In 2023, it noted that mobile service revenue (MSR) grew 1.2% year-on-year (y-o-y) with Maxis Bhd seeing the largest gain.

Industry mobile revenue for the big two players, namely, CelcomDigi Bhd and Maxis, grew 1.1% quarter-on-quarter in the fourth quarter of last year (4Q23) on seasonal factors and stronger postpaid growth.

“For 2023, MSR ticked up 1.2% for CelcomDigi and Maxis with the dip in prepaid offset by stronger postpaid growth – the latter supported by pre-to-post migration and bundling promotions.”

The research house noted that Maxis notched a 0.9% gain in MSR share to 43.3% in 4Q23 at the expense of CelcomDigi, whose share narrowed from 57.6% to 56.7% over the same period.

“We expect the MSR momentum to remain subdued, as weak consumer sentiment and inflationary pressures will crimp wallet share as reflected in the mobile operators’ tepid financial year 2024 (FY24) guidance of a ‘low single-digit growth’ in MSR,” added RHB Research.

On the other hand, fixed line players are still seeing resilient, superior growth.

Aggregate fixed line earnings grew 77% y-o-y in 4Q23, helped by tax credits at Telekom Malaysia Bhd.

This was ahead of the 3% y-o-y growth in aggregate mobile earnings of the big two players.

For FY23, fixed line earnings increased 45% versus an 11% decline for mobile, with the latter impacted by accelerated depreciation and network impairment at CelcomDigi.

As for the second 5G network, the rollout will be delayed due to some legalities and the formation of the new board at Digital Nasional Bhd (DNB).

“The latter is a requisite for share subscription agreements by the four mobile network operators (MNOs) for which due diligence is still on-going, with condition precedents to be met. MNOs are required to invest in DNB (14% stake) before being allowed to partake in the second 5G consortium.”

On 5G adoption, RHB Research expects the base to continue growing, supported by new 5G plans in the market and the influx of more lower-priced handsets.
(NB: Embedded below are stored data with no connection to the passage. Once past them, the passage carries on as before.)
(** * Bootstrap test harness, runtime context and library support

    A shallow embedding of
    - [test_and_benchmark/test/test_bootstrap.cpp] (module [Harness]),
    - [lib/Runtime/context.cpp] (module [Runtime]),
    - [concretelang/Support/LibrarySupport.h] (module [Support]),
    followed by the properties of the specification stated over them. *)

From Stdlib Require Import ZArith Lia List Ascii DecimalString DecimalZ.
From stdpp Require Import gmap strings list fin_maps.

Local Open Scope Z_scope.

(** * Part I: the programs *)

(** ** Unsigned 64-bit scalars

    A [uint64_t] is a [Z] in [[0, 2^64)]; every operation that can leave
    that range in C is reduced modulo [2^64]. *)
Module U64.

Definition modulus : Z := 2 ^ 64.

Definition in_range (z : Z) : Prop := 0 <= z < modulus.

Definition wrap (z : Z) : Z := z mod modulus.

Definition add (a b : Z) : Z := wrap (a + b).
Definition sub (a b : Z) : Z := wrap (a - b).
Definition mul (a b : Z) : Z := wrap (a * b).
Definition shl (a n : Z) : Z := wrap (Z.shiftl a n).
Definition shr (a n : Z) : Z := Z.shiftr a n.
Definition and (a b : Z) : Z := Z.land a b.
(** Division by zero is undefined in C; the harness divides by
    [delta], which is never zero. *)
Definition div (a b : Z) : Z := a / b.

(** The two's-complement reading of a 64-bit scalar, used to speak
    about a signed noise term. *)
Definition signed (z : Z) : Z :=
  let w := wrap z in if w <? 2 ^ 63 then w else w - modulus.

End U64.

(** ** C [int] arithmetic

    Signed overflow and division by zero are undefined behaviour: the
    operations return [None] there.  Division truncates towards zero. *)
Module Int.

Definition min : Z := - 2 ^ 31.
Definition max : Z := 2 ^ 31 - 1.

Definition fits (z : Z) : bool := (min <=? z) && (z <=? max).

Definition check (z : Z) : option Z := if fits z then Some z else None.

Definition add (a b : Z) : option Z := check (a + b).
Definition mul (a b : Z) : option Z := check (a * b).
Definition div (a b : Z) : option Z :=
  if b =? 0 then None else check (Z.quot a b).

End Int.

(** ** The bootstrap test harness ([test_bootstrap.cpp]) *)
Module Harness.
As at end-January, there were 10.1 million 5G subscribers, translating to an adoption rate of 29.95%.

“We understand that 4G users connected to 5G networks (even momentarily) are counted as ‘active’ 5G subscribers, even if they are on 4G most of the time.
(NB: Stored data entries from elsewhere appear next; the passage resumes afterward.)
(** * planet_api_workshop: the asset-retrieval notebooks

    A shallow embedding of the Python cells of
    [notebooks/5_ActivationAndDownload.ipynb] and of the session set-up cell
    shared by both notebooks ([setup_session]), together with the properties
    of search, activation, polling and download that the specification
    states about them.

    Python values coming from JSON are modelled by the type [json]; the
    exceptions the cells can raise by [exn]; a call of a cell's function is a
    computation in the monad [M], which threads the state of the outside
    world (the remote service, the local disk), records the observable
    actions in a trace and ends in a return value, an exception or, for the
    two unbounded [while] loops, in [OutOfFuel]. *)

From Stdlib Require Import String Ascii List ZArith QArith Bool Arith Lia.
From Stdlib.Strings Require Import Byte.
Import ListNotations.

Set Warnings "-register-all".

Local Open Scope string_scope.
Local Open Scope Z_scope.
Local Open Scope list_scope.

(** ** Python values *)

(** The result of [response.json()]: the value a JSON text denotes.  A number
    is kept as its decimal literal [m * 10^e]; a dict is kept as its list of
    items in insertion order. *)
Inductive json : Type :=
| JNull
| JBool (b : bool)
| JNum (m e : Z)
| JStr (s : string)
| JArr (items : list json)
| JObj (items : list (string * json)).

(** The exception classes the cells can raise.  [OtherError] stands for any
    exception that comes out of the environment (a refused connection, a
    failing disk, an ill-formed URL). *)
Inductive exn : Type :=
| HTTPError (status : Z)
| RetryError (status : Z)
| KeyError (key : string)
| IndexError
| TypeError
| AttributeError
| JSONDecodeError
| OtherError (cls : string).

Definition exn_class (e : exn) : string :=
  match e with
  | HTTPError _ => "HTTPError"
  | RetryError _ => "RetryError"
  | KeyError _ => "KeyError"
  | IndexError => "IndexError"
  | TypeError => "TypeError"
  | AttributeError => "AttributeError"
  | JSONDecodeError => "JSONDecodeError"
  | OtherError cls => cls
  end.

Inductive result (A : Type) : Type :=
| Ok (a : A)
| Err (e : exn).
Arguments Ok {A} a.
Arguments Err {A} e.

Definition dquote : ascii := "034"%char.
Definition newline : ascii := "010"%char.

Fixpoint assoc {A : Type} (k : string) (l : list (string * A)) : option A :=
  match l with
  | [] => None
  | (k', v) :: l' => if String.eqb k k' then Some v else assoc k l'
  end.

(** [d[k]] for a string key [k]: only a dict can be subscripted by a string. *)
Definition getitem (d : json) (k : string) : result json :=
  match d with
  | JObj items =>
      match assoc k items with
      | Some v => Ok v
      | None => Err (KeyError k)
      end
  | _ => Err TypeError
  end.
“If the official mobile population is applied as the base, 5G subscriber penetration would be 20% (or lower if 4G legacy subscribers are excluded.”

Ookla Research’s 4Q23 Speedtest Intelligence report puts Malaysia’s 5G availability at 27%, versus Singapore’s 53.7% and Thailand’s 45.5%, despite outperforming on median download speeds, the research firm noted.